After all, such a decision is not only a blow to the very heart of pro-Russian propaganda. This undermined all plans for Medvedchuk’s revenge and his plan to make Ukraine do a geopolitical U-turn and go right back into Russia’s arms.
Zelensky’s decision will shift the balance of political powers.
First, without TV channels, Medvedchuk is a crocodile whose teeth are torn out, scary only by appearance. He is not ready to surrender his positions, but he is also not ready to act boldly to fight for his influence. Complicating the situation for him is the fact that Zelensky picked the right moment as Putin is distracted by mass protests in Russia and mounting international criticism over the imprisonment of Russian opposition leader Alexei Navalny.
The sanctions against Kozak and the shutdown of the TV stations came as a real surprise for Medvedchuk, and in the first days after it happened, he did not think of anything better than to continue broadcasting on YouTube. And this reminds us that Medvedchuk’s broadcasting should be banned on this platform as well. The Ministry of Culture and Information of Ukraine has already sent an appeal to YouTube.
Secondly, Zelensky’s order to shut down Medvedchuk’s TV channels changes the balance of power within the 44-member Opposition Platform – For Life party, where Putin’s group led by Medvedchuk competes with the gas lobby group, led by Serhiy Lyovochkin and Yuriy Boyko.
Boyko has a higher personal rating than Medvedchuk. He also has influence on the Inter TV channel, which is owned by his partner Dmytro Firtash, who has for years successfully fought extradition to the U.S. in Austria to stand trial on corruption charges that he denies.
And Boyko has ambitions to run for president, with a high chance of reaching the second round. To quell Boyko’s appetites for independent play, Medvedchuk began ordering opinion polls about whom Ukrainian want to see president, where his candidacy is also proposed. In this way, he tries to tie Boyko to himself – the numbers should show that if Medvedchuk runs separately, he takes some of Boyko’s votes, and Boyko will not make it to the second round.
And, by the way, the ban on Medvedchuk’s channels benefits the Boyko-Lyovochkin’s television group as their audience might grow. Representatives of billionaire oligarch Rinat Akhmetov’s TV channels also expressed solidarity with Medvedchuk’s staff and offered them employment.
Blow to Poroshenko
Finally, Zelensky’s sanctions against Medvedchuk’s TV channels were a serious blow to Petro Poroshenko’s electoral core.
For years, Poroshenko was saying that he could not impose sanctions on Medvedchuk’s channels, despite the expectations of his supporters.
Zelensky did so.
This started in 2018 when Medvedchuk started buying channels, and their broadcasting course underwent irreversible changes.

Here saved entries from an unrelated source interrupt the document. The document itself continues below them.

Lemma tiedAt_sortByOverall v l : tiedAt v (sortByOverall l) = tiedAt v l.
Proof.
  induction l as [|h t IH]; [reflexivity|].
  cbn [sortByOverall fold_right]. rewrite tiedAt_insertByOverall.
  unfold tiedAt in *. cbn [filter]. fold (sortByOverall t). now rewrite IH.
Qed.

(** X10. [processAnalysis] fails in exactly two cases, an absent raw result
    and an absent candidate list, and always with the same message. *)
Theorem processAnalysis_error_iff (rawResult : option RawAnalysisResult) :
  (forall message, processAnalysis rawResult = inl message ->
                   message = malformed) /\
  ((exists message, processAnalysis rawResult = inl message) <->
   (rawResult = None \/
    exists raw, rawResult = Some raw /\ candidate_analysis raw = None)).
Proof.
  unfold processAnalysis. destruct rawResult as [raw|].
  - destruct (candidate_analysis raw) as [analysis|] eqn:E.
    + split; [discriminate|]. split.
      * intros [m H]. discriminate.
      * intros [H|(r & H1 & H2)]; [discriminate|].
        injection H1 as <-. congruence.
    + split; [now intros m [= <-]|]. split.
      * intros _. right. now exists raw.
      * intros _. now exists malformed.
  - split; [now intros m [= <-]|]. split.
    + intros _. now left.
    + intros _. now exists malformed.
Qed.

(** X11. The ranking has as many entries as the analysis has candidates, and
    their ranks are 1, 2, ..., n in list order. *)
Theorem ranks_are_one_to_n (raw : RawAnalysisResult)
        (analysis : list UnrankedCandidateResult) (result : AnalysisResult) :
  candidate_analysis raw = Some analysis ->
  processAnalysis (Some raw) = inr result ->
  List.length (ranked_candidates result) = List.length analysis /\
  map rank (ranked_candidates result)
  = map (fun i => (Z.of_nat i + 1)%Z) (seq 0 (List.length analysis)).
Proof.
  intros Ha H. destruct (processAnalysis_ok _ _ H) as (r & a & Hr & Hc & ->).
  injection Hr as <-. rewrite Ha in Hc. injection Hc as <-.
  rewrite ranks_of_ranked, length_map, length_combine, length_seq.
  rewrite Nat.min_id, length_sortByOverall, length_map. now split.
Qed.

(** X12. In the ranking no candidate stands before one with a higher overall
    score. *)
Theorem ranking_is_sorted (rawResult : option RawAnalysisResult)
        (result : AnalysisResult) :
  processAnalysis rawResult = inr result ->
  StronglySorted outranks (ranked_candidates result).
Proof.
  intro H. destruct (processAnalysis_ok _ _ H) as (r & a & _ & _ & ->).
  apply sorted_ranked, sorted_sortByOverall.
Qed.

(** X13. Ranks apart, the ranking is a rearrangement of the scored candidates:
    none is lost, none is added, and duplicates are kept. *)
Theorem ranking_keeps_every_candidate (raw : RawAnalysisResult)
        (analysis : list UnrankedCandidateResult) (result : AnalysisResult) :
  candidate_analysis raw = Some analysis ->
  processAnalysis (Some raw) = inr result ->
  Permutation (map withOverall analysis)
              (map unranked (ranked_candidates result)).
Proof.
  intros Ha H. destruct (processAnalysis_ok _ _ H) as (r & a & Hr & Hc & ->).
  injection Hr as <-. rewrite Ha in Hc. injection Hc as <-.
  rewrite (map_ranked unranked) by (now intros [c i]).
  assert (E : map unranked (sortByOverall (map withOverall analysis))
              = sortByOverall (map withOverall analysis)).
  { rewrite <- (map_id (sortByOverall _)) at 2. apply map_ext_in.
    intros c Hc.
    apply (Permutation_in _ (Permutation_sym (Permutation_sortByOverall _)))
      in Hc.
    apply in_map_iff in Hc. destruct Hc as (u & <- & _). reflexivity. }
  rewrite E. apply Permutation_sortByOverall.
Qed.

(** X14. Candidates with equal overall scores keep the order in which the
    analysis listed them. *)
Theorem ranking_is_stable (raw : RawAnalysisResult)
        (analysis : list UnrankedCandidateResult) (result : AnalysisResult)
        (v : Q) :
  candidate_analysis raw = Some analysis ->
  processAnalysis (Some raw) = inr result ->
  map unranked (tiedAt v (ranked_candidates result))
  = tiedAt v (map withOverall analysis).
Proof.
  intros Ha H. destruct (processAnalysis_ok _ _ H) as (r & a & Hr & Hc & ->).
  injection Hr as <-. rewrite Ha in Hc. injection Hc as <-.
  set (sorted := sortByOverall (map withOverall analysis)).
  assert (G : forall l n,
            map unranked (tiedAt v (map setRank (combine l (seq n (List.length l)))))
            = map unranked (tiedAt v l)).
  { induction l as [|h t IH]; intro n; [reflexivity|].
    cbn [List.length seq combine map]. unfold tiedAt in *. cbn [filter].
    change (overallOf (setRank (h, n))) with (overallOf h).
    destruct (Qeq_bool (overallOf h) v); cbn [map]; now rewrite IH. }
  rewrite G. subst sorted. rewrite tiedAt_sortByOverall.
  rewrite <- (map_id (tiedAt v _)) at 2. apply map_ext_in.
  intros c Hc. apply filter_In in Hc. destruct Hc as [Hc _].
  apply in_map_iff in Hc. destruct Hc as (u & <- & _). reflexivity.
Qed.

(** ** The screening form *)

Lemma sameFile_refl f : sameFile f f = true.
Proof. unfold sameFile. now rewrite String.eqb_refl, Z.eqb_refl. Qed.

Lemma struckOut_unique {A} (P : A -> Prop) l : forall kept kept',
  struckOut P l kept -> struckOut P l kept' -> kept = kept'.
Proof.
  induction l as [|a l IH]; intros kept kept' H H';
    inversion H; subst; inversion H'; subst;
    try reflexivity; try contradiction.
  - f_equal. now apply IH.
  - now apply IH.
Qed.

Lemma sameFile_true existingFile file :
  sameFile existingFile file = true <->
  fileName existingFile = fileName file /\
  fileSize existingFile = fileSize file.
Proof.
  unfold sameFile. rewrite andb_true_iff, String.eqb_eq, Z.eqb_eq. tauto.
Qed.

Lemma isNew_existsb resumeFiles file :
  isNew resumeFiles file <->
  existsb (fun existingFile => sameFile existingFile file) resumeFiles
  = false.
Proof.
  unfold isNew. split.
  - intro H. destruct (existsb _ resumeFiles) eqn:E; [|reflexivity].
    apply existsb_exists in E. destruct E as (e & Hin & Hs).
    apply sameFile_true in Hs. destruct (H e Hin); tauto.
  - intros H e Hin.
    destruct (String.eqb (fileName e) (fileName file)) eqn:En.
    + destruct (Z.eqb (fileSize e) (fileSize file)) eqn:Es.
      * exfalso.
        assert (X : existsb (fun existingFile => sameFile existingFile file)
                            resumeFiles = true).
        { apply existsb_exists. exists e. split; [exact Hin|].
          unfold sameFile. now rewrite En, Es. }
        congruence.
      * right. now apply Z.eqb_neq.
    + left. now apply String.eqb_neq.
Qed.

(** X15. Dropping no file list changes nothing. Dropping files appends, after
    the files of the state, the batch with the files struck out that agree
    with a chosen file in both name and size: the others stay in the order
    dropped and as often as dropped. Onto an empty choice the whole batch
    is appended. *)
Theorem dropped_files_are_appended_once
        (resumeFiles prevFiles batch : list File) :
  handleResumeFiles resumeFiles None prevFiles = prevFiles /\
  exists added,
    handleResumeFiles resumeFiles (Some batch) prevFiles
    = (prevFiles ++ added)%list /\
    struckOut (isNew resumeFiles) batch added /\
    (resumeFiles = [] -> added = batch).
Proof.
  split; [reflexivity|]. cbn [handleResumeFiles]. eexists.
  split; [reflexivity|]. split.
  - induction batch as [|file batch IH]; cbn [filter]; [constructor|].
    destruct (existsb _ resumeFiles) eqn:E; cbn [negb].
    + apply struck_drop; [|exact IH]. intro H.
      apply isNew_existsb in H. congruence.
    + apply struck_keep; [|exact IH]. now apply isNew_existsb.
  - intros ->. cbn [existsb negb]. induction batch as [|f t IH]; cbn;
      [reflexivity|now rewrite IH].
Qed.

(** X16. Once a batch has been dropped and the form has been rendered again,
    dropping the same batch once more leaves the choice as it is. *)
Theorem dropping_the_same_files_again_adds_nothing
        (resumeFiles batch : list File) :
  let once := handleResumeFiles resumeFiles (Some batch) resumeFiles in
  handleResumeFiles once (Some batch) once = once.
Proof.
  cbv zeta. cbn [handleResumeFiles].
  set (fresh := fun file =>
         negb (existsb (fun existingFile => sameFile existingFile file)
                       resumeFiles)).
  set (once := (resumeFiles ++ filter fresh batch)%list).
  assert (E : forall file, In file batch ->
                existsb (fun existingFile => sameFile existingFile file) once
                = true).
  { intros file Hin. subst once. rewrite existsb_app.
    destruct (existsb (fun existingFile => sameFile existingFile file)
                      resumeFiles) eqn:Eold; [reflexivity|].
    cbn [orb]. apply existsb_exists. exists file. split.
    - apply filter_In. split; [exact Hin|]. unfold fresh. now rewrite Eold.
    - apply sameFile_refl. }
  assert (F : filter (fun file =>
                negb (existsb (fun existingFile => sameFile existingFile file)
                              once)) batch = []).
  { clearbody once. clear fresh. induction batch as [|f t IH]; [reflexivity|].
    cbn [filter]. rewrite (E f) by now left. cbn [negb].
    apply IH. intros file Hin. apply E. now right. }
  rewrite F. apply app_nil_r.
Qed.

I experienced it myself when one day I was blacklisted on the ZIK channel, even though for many years I was a regular commentator and participated in dozens of shows. The ban on my presence was issued with the arrival of Medvedchuk’s management, with whom I have been in litigation for many years. He challenges my revelations that it was Poroshenko who created greenhouse conditions for the businesses of Medvedchuk-related companies. In particular, many of Medvedchuk’s competitors among liquified natural gas importers were killed by sanctions imposed by the Security Service of Ukraine, SBU. And the Anti-Monopoly Committee, controlled by then-President Poroshenko, has allowed Medvedchuk’s structures to take control of the diesel import pipeline and the Rosneft gas station network.
Thus, it isn’t surprising that Poroshenko didn’t go to war with Medvedchuk’s television empire. He chose to not impose sanctions despite a request of the Verkhovna Rada, Ukraine’s parliament, in October 2018. And the National Television Council, headed by Poroshenko’s ally, didn’t revoke the licenses of the channels, despite numerous violations.
On the contrary, Poroshenko apparently cut a deal with them: 112 and NewsOne were not banned, and these channels promoted Poroshenko during the 2019 presidential election.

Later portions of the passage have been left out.